Excerpted data
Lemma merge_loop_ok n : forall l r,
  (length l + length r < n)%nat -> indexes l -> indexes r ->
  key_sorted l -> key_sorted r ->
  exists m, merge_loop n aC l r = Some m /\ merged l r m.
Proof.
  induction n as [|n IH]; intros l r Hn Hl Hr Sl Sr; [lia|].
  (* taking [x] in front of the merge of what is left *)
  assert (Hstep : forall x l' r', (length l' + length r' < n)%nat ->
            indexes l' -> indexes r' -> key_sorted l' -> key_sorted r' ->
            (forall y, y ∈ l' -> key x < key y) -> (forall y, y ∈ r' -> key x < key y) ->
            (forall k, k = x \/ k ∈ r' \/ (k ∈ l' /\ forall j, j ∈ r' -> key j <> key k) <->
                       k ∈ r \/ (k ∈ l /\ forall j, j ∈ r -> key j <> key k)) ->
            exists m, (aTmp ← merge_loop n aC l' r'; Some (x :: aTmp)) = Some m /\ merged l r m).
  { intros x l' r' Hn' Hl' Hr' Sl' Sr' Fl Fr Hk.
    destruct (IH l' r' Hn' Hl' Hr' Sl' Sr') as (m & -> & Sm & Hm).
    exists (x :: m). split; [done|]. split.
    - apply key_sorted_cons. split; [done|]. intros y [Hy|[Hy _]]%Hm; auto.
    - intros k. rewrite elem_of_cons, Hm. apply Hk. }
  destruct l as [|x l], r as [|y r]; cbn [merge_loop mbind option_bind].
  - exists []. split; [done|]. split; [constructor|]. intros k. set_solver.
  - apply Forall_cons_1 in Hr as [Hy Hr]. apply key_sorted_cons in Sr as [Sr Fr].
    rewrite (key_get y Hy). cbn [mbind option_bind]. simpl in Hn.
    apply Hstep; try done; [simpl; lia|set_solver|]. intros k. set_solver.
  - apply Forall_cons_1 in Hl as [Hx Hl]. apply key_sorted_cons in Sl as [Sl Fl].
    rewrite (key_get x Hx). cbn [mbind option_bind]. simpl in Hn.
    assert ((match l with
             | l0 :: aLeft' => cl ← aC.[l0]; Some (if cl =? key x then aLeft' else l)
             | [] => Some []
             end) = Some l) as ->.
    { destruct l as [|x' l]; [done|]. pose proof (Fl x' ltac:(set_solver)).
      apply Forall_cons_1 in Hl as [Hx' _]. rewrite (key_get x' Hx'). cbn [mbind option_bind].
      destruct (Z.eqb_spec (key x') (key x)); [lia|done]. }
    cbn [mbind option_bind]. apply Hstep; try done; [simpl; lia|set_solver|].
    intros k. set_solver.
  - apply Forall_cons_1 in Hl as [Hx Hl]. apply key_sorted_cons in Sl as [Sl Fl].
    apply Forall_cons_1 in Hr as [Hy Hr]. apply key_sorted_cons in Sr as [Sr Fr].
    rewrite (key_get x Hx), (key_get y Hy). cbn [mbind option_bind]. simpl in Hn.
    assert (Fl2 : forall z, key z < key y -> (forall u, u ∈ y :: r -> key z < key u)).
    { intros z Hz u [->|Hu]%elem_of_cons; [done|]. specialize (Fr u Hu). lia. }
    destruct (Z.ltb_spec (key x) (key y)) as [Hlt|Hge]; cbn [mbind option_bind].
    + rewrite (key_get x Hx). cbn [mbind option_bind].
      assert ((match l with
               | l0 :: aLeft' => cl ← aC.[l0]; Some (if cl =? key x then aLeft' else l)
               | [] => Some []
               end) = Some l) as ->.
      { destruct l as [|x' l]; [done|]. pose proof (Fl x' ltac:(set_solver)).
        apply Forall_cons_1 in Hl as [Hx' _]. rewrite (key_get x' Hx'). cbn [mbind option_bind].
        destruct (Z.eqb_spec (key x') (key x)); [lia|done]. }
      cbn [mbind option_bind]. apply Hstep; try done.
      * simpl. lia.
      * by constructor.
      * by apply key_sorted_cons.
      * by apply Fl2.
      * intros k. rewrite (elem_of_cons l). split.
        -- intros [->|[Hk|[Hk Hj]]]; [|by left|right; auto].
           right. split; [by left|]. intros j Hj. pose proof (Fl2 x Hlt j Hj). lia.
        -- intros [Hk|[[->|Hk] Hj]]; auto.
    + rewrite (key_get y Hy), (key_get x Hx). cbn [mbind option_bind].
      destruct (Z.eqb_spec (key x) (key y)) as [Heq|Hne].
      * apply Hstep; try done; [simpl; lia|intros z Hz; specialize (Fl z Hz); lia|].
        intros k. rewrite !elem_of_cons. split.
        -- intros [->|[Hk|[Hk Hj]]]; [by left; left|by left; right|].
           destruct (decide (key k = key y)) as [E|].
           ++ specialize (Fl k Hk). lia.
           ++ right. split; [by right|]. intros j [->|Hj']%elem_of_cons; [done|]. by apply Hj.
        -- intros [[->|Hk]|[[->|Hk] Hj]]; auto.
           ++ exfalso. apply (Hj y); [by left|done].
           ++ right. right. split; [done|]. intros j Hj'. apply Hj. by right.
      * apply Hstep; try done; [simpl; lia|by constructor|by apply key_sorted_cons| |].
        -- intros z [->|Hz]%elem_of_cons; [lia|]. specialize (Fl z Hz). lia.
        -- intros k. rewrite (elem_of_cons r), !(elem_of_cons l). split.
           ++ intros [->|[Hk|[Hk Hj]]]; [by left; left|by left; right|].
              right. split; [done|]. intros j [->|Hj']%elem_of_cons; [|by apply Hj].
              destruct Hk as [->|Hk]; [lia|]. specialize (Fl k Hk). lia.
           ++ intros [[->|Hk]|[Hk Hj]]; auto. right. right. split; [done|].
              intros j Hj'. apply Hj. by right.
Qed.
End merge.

Task to complete
Every line of the listing that includes the word "aLeft" forms the answer.

Answer box
             | l0 :: aLeft' => cl ← aC.[l0]; Some (if cl =? key x then aLeft' else l)
               | l0 :: aLeft' => cl ← aC.[l0]; Some (if cl =? key x then aLeft' else l)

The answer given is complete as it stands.